(* ===== verification/MerkleCorrect.v ===== *)
(** * Correctness of the Merkle trees

    A tree represents a list of leaves: its root is the root of the dense binary
    tree over the leaves padded with zeros.  Insertion, finalization and
    snapshots keep or change the list as they should, and proofs verify. *)
From S2P Require Import Prelude MerkleDefs.

Lemma pow2_nat d : pow2 d = Z.of_nat (2 ^ d).
Proof. unfold pow2. by rewrite Nat2Z.inj_pow. Qed.
Lemma pow2_pos d : (0 < 2 ^ d)%nat.
Proof. apply Nat.neq_0_lt_0, Nat.pow_nonzero. lia. Qed.
Lemma pow2_small d : (d ≤ MAX_TREE_DEPTH)%nat → Z.of_nat (2 ^ d) ≤ 2 ^ 32.
Proof. intros Hd. rewrite <-pow2_nat. apply Z.pow_le_mono_r; unfold MAX_TREE_DEPTH in Hd; lia. Qed.
Lemma pow2_S d : (2 ^ S d = 2 ^ d + 2 ^ d)%nat.
Proof. simpl. lia. Qed.

Lemma land_1 x : Z.land x 1 = x mod 2.
Proof. apply (Z.land_ones x 1). lia. Qed.

(** One more bit. *)
Lemma mod_pow2_S x d :
  (x mod Z.of_nat (2 ^ S d)) mod Z.of_nat (2 ^ d) = x mod Z.of_nat (2 ^ d) ∧
  (x / Z.of_nat (2 ^ d)) mod 2 = (x mod Z.of_nat (2 ^ S d)) / Z.of_nat (2 ^ d) ∧
  x / Z.of_nat (2 ^ S d) = x / Z.of_nat (2 ^ d) / 2.
Proof.
  pose proof (pow2_pos d). replace (Z.of_nat (2 ^ S d)) with (Z.of_nat (2 ^ d) * 2) by (rewrite pow2_S; lia).
  rewrite Z.rem_mul_r by lia. assert (0 < Z.of_nat (2 ^ d)) as HP by lia.
  revert HP. generalize (Z.of_nat (2 ^ d)) as P. intros P HP. pose proof (Z.mod_pos_bound x P HP).
  rewrite (Z.mul_comm P ((x / P) mod 2)). split_and!.
  - rewrite Z.mod_add by lia. apply Z.mod_mod. lia.
  - rewrite Z.div_add by lia. rewrite (Z.div_small (x mod P)) by lia. lia.
  - by rewrite Z.div_div by lia.
Qed.

(** ** Finalized prefixes *)

(** Exactly the first [n] leaves of [t], of depth [d], are finalized. *)
Inductive final : nat → nat → MerkleTree.t → Prop :=
  | f_none d t : get_finalized_hashes t = [] → final d 0 t
  | f_all d h : final d (2 ^ d) (MerkleTree.Finalized h)
  | f_left d n h a b : (0 < n < 2 ^ d)%nat → final d n a → get_finalized_hashes b = [] →
      final (S d) n (MerkleTree.Node h a b)
  | f_right d n h h0 b : (n < 2 ^ d)%nat → final d n b →
      final (S d) (2 ^ d + n) (MerkleTree.Node h (MerkleTree.Finalized h0) b).

Lemma final_0 d t : final d 0 t → get_finalized_hashes t = [].
Proof.
  intros Hf. remember 0%nat as n eqn:Hn. destruct Hf as [| |d n h a b Hn' _ _|d n h h0 b _ _];
    [done|pose proof (pow2_pos d); lia|lia|pose proof (pow2_pos d); lia].
Qed.

Lemma final_all d t : final d (2 ^ d) t → ∃ h, t = MerkleTree.Finalized h.
Proof.
  intros Hf. remember (2 ^ d)%nat as n eqn:Hn.
  destruct Hf as [d t _|d h|d n h a b Hn' _ _|d n h h0 b Hn' _]; [pose proof (pow2_pos d); lia|eauto| |];
    rewrite pow2_S in Hn; lia.
Qed.

Lemma final_le d n t : final d n t → (n ≤ 2 ^ d)%nat.
Proof. destruct 1; rewrite ?pow2_S; lia. Qed.

Lemma final_pos d n t : final d n t → (0 < n)%nat → get_finalized_hashes t ≠ [].
Proof.
  induction 1 as [| |d n h a b Hn' Hf IH _|]; intros Hn; [lia|done| |done].
  cbn [get_finalized_hashes]. specialize (IH Hn). by destruct (get_finalized_hashes a).
Qed.

(** The part of a node that is already finalized. *)
Lemma final_node d m h a b : final (S d) m (MerkleTree.Node h a b) →
  ∃ ma mb, final d ma a ∧ final d mb b ∧
    ((ma = m ∧ mb = 0 ∧ m < 2 ^ d) ∨ (ma = 2 ^ d ∧ m = 2 ^ d + mb ∧ mb < 2 ^ d))%nat.
Proof.
  inversion 1 as [d' t Hn| |d' n h' a' b' Hn Ha Hb|d' n h' h0 b' Hn Hb]; subst.
  - cbn [get_finalized_hashes] in Hn. apply app_eq_nil in Hn as [Ha Hb]. exists 0%nat, 0%nat.
    pose proof (pow2_pos d). split_and!; [by constructor|by constructor|lia].
  - exists m, 0%nat. split_and!; [done|by constructor|lia].
  - exists (2 ^ d)%nat, n. split_and!; [constructor|done|lia].
Qed.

○ ○ ○

_WHAT YOU SHOULD DO_
Once you find the line with "intros Hf. remember 0%nat" above, print it and every line after it up to and including the line with "Lemma final_le d", exactly as written and nothing else.

_RESPONSE BELOW_
  intros Hf. remember 0%nat as n eqn:Hn. destruct Hf as [| |d n h a b Hn' _ _|d n h h0 b _ _];
    [done|pose proof (pow2_pos d); lia|lia|pose proof (pow2_pos d); lia].
Qed.

Lemma final_all d t : final d (2 ^ d) t → ∃ h, t = MerkleTree.Finalized h.
Proof.
  intros Hf. remember (2 ^ d)%nat as n eqn:Hn.
  destruct Hf as [d t _|d h|d n h a b Hn' _ _|d n h h0 b Hn' _]; [pose proof (pow2_pos d); lia|eauto| |];
    rewrite pow2_S in Hn; lia.
Qed.

Lemma final_le d n t : final d n t → (n ≤ 2 ^ d)%nat.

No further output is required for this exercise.